● **What the task asks**
Going line by line through the records below, count those containing the word "apply", then give only the count.

*** Recorded information Section Begins ***

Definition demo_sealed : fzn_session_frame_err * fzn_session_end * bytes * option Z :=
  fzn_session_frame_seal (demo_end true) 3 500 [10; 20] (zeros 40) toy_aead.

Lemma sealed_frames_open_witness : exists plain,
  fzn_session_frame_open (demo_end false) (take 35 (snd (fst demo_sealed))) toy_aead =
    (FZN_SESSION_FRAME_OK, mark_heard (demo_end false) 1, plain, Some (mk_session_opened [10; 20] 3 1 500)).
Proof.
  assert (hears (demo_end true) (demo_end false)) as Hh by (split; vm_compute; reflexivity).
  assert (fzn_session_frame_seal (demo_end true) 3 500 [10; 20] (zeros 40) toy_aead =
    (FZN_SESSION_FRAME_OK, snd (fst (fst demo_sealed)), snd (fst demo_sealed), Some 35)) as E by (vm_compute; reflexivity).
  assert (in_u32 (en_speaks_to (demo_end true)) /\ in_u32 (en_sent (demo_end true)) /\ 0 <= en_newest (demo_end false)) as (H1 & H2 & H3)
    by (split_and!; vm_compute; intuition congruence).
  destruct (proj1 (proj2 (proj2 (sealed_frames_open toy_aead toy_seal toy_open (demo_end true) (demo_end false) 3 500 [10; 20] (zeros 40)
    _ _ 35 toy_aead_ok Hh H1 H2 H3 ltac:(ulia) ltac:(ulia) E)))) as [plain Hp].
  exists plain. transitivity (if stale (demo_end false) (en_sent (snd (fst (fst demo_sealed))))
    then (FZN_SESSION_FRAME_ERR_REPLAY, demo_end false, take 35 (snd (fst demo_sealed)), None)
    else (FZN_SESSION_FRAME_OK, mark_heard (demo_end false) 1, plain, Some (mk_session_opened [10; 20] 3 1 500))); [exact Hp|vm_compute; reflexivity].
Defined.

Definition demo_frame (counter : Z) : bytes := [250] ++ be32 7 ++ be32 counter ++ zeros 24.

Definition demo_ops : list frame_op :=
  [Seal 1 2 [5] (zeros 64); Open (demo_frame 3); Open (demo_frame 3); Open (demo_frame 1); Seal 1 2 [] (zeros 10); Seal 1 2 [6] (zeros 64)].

*** Recorded information Section Ends ***
*** Recorded information Section Begins ***

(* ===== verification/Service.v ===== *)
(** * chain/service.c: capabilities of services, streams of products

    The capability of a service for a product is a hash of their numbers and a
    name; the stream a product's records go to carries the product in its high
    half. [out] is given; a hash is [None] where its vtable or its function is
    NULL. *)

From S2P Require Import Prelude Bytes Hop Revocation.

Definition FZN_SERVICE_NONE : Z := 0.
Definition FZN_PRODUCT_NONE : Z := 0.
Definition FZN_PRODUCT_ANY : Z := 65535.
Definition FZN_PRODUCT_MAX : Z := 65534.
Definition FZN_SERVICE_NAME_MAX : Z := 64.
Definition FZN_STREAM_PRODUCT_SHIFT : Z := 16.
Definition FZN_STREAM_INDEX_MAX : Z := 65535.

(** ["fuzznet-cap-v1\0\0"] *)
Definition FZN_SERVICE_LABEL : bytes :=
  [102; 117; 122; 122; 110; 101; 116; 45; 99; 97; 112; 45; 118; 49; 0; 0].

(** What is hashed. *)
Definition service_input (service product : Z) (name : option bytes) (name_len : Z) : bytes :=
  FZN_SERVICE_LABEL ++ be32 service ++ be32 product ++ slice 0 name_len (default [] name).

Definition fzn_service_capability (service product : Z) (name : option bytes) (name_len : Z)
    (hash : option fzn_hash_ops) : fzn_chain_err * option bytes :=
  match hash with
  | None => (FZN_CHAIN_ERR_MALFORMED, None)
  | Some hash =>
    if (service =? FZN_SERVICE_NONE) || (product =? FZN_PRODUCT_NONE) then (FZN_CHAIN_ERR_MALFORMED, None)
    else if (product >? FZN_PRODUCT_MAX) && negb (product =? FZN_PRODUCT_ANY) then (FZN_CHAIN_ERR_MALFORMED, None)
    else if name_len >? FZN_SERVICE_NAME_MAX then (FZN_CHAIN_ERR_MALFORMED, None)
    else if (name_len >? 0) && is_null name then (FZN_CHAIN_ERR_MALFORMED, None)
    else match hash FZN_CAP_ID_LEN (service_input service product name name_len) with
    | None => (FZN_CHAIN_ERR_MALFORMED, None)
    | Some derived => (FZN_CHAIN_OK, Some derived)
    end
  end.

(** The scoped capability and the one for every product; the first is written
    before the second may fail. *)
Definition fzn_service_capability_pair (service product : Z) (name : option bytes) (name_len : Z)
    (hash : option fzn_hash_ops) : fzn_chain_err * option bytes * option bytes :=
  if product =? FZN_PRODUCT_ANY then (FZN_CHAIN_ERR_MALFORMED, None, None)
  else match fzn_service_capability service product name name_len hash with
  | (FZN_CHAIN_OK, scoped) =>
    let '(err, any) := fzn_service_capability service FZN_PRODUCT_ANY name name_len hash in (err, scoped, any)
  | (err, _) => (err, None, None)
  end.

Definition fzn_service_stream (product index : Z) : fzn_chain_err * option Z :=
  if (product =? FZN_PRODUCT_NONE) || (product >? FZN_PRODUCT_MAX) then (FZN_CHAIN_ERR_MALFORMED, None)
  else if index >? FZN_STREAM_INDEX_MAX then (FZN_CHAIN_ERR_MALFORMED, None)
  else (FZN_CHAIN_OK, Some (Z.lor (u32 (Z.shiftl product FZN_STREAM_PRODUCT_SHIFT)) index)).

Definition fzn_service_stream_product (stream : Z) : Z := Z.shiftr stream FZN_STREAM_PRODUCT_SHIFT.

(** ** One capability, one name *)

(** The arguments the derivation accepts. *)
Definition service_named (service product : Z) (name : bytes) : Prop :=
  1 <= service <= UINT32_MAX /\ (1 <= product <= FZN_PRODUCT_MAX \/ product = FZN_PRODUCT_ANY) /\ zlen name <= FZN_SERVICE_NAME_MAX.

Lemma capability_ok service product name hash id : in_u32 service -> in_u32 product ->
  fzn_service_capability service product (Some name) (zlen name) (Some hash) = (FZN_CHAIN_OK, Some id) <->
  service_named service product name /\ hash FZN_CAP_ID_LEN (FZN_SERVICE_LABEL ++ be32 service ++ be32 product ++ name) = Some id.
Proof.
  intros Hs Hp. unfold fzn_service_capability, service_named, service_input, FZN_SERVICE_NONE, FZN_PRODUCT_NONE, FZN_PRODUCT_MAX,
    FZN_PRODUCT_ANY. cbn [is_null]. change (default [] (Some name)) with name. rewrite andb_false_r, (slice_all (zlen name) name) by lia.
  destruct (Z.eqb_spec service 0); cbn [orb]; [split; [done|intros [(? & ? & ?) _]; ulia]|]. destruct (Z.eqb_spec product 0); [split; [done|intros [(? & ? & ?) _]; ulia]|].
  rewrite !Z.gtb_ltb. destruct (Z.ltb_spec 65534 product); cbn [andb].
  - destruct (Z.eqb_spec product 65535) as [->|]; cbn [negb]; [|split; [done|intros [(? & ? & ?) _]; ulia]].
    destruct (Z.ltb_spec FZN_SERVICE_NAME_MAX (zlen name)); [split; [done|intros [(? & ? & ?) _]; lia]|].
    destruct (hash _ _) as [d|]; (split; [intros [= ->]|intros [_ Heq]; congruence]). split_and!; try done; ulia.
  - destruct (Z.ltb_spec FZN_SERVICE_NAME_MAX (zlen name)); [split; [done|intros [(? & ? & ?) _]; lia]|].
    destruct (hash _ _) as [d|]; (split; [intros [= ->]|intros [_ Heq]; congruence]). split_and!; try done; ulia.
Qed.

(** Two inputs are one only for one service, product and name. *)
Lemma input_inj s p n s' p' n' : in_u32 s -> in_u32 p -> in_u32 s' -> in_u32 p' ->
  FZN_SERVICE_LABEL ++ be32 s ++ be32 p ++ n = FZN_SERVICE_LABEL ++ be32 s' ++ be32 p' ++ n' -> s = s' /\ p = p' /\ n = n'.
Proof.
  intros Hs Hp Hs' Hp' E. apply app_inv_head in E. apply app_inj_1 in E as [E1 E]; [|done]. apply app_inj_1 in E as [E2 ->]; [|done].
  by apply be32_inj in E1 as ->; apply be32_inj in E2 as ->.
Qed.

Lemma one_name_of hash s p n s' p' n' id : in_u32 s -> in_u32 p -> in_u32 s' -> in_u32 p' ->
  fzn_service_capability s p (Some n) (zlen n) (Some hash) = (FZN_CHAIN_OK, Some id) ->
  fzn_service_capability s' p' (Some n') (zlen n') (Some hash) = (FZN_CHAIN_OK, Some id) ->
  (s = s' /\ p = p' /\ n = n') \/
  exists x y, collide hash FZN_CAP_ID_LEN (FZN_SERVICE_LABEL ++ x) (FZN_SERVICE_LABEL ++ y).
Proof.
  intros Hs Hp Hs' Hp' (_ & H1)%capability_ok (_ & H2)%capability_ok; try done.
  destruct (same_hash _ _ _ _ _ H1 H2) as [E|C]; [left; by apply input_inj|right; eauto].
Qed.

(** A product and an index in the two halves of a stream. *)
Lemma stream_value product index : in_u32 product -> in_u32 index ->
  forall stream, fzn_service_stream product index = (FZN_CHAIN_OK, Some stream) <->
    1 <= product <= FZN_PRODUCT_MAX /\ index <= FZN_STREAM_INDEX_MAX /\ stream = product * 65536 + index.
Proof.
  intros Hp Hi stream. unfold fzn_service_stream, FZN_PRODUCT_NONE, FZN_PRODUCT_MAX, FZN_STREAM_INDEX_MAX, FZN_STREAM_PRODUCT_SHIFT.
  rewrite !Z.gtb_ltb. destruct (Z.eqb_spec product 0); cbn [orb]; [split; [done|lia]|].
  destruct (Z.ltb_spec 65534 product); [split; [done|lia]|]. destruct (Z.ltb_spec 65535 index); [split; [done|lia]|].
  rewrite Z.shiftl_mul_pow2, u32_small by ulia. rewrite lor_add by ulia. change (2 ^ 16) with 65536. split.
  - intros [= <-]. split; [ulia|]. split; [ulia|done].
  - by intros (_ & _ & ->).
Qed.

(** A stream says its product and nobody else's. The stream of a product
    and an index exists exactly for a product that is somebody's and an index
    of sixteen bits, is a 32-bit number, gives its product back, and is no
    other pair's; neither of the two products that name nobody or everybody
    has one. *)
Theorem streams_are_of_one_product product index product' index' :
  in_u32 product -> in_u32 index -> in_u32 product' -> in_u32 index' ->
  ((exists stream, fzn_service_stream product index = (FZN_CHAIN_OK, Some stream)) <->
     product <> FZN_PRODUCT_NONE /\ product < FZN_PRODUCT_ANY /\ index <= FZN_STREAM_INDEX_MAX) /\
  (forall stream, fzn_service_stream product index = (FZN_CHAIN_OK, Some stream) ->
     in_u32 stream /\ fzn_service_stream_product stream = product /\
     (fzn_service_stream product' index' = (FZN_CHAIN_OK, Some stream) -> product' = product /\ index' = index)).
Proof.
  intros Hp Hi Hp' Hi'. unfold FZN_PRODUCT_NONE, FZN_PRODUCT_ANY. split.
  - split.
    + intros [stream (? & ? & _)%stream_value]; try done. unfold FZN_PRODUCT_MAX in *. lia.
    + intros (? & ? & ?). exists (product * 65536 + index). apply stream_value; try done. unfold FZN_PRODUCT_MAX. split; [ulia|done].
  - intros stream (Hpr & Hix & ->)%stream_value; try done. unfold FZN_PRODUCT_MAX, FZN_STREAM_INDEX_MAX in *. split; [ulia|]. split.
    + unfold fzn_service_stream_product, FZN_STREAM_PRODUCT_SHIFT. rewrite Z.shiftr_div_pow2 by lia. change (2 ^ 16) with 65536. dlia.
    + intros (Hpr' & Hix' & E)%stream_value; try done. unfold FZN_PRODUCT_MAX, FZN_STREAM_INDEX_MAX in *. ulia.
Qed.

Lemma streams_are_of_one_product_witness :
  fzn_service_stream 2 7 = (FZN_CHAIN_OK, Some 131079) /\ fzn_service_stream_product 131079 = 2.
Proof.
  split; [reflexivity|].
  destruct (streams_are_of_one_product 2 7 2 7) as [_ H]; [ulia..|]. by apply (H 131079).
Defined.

*** Recorded information Section Ends ***

● **Task result**
5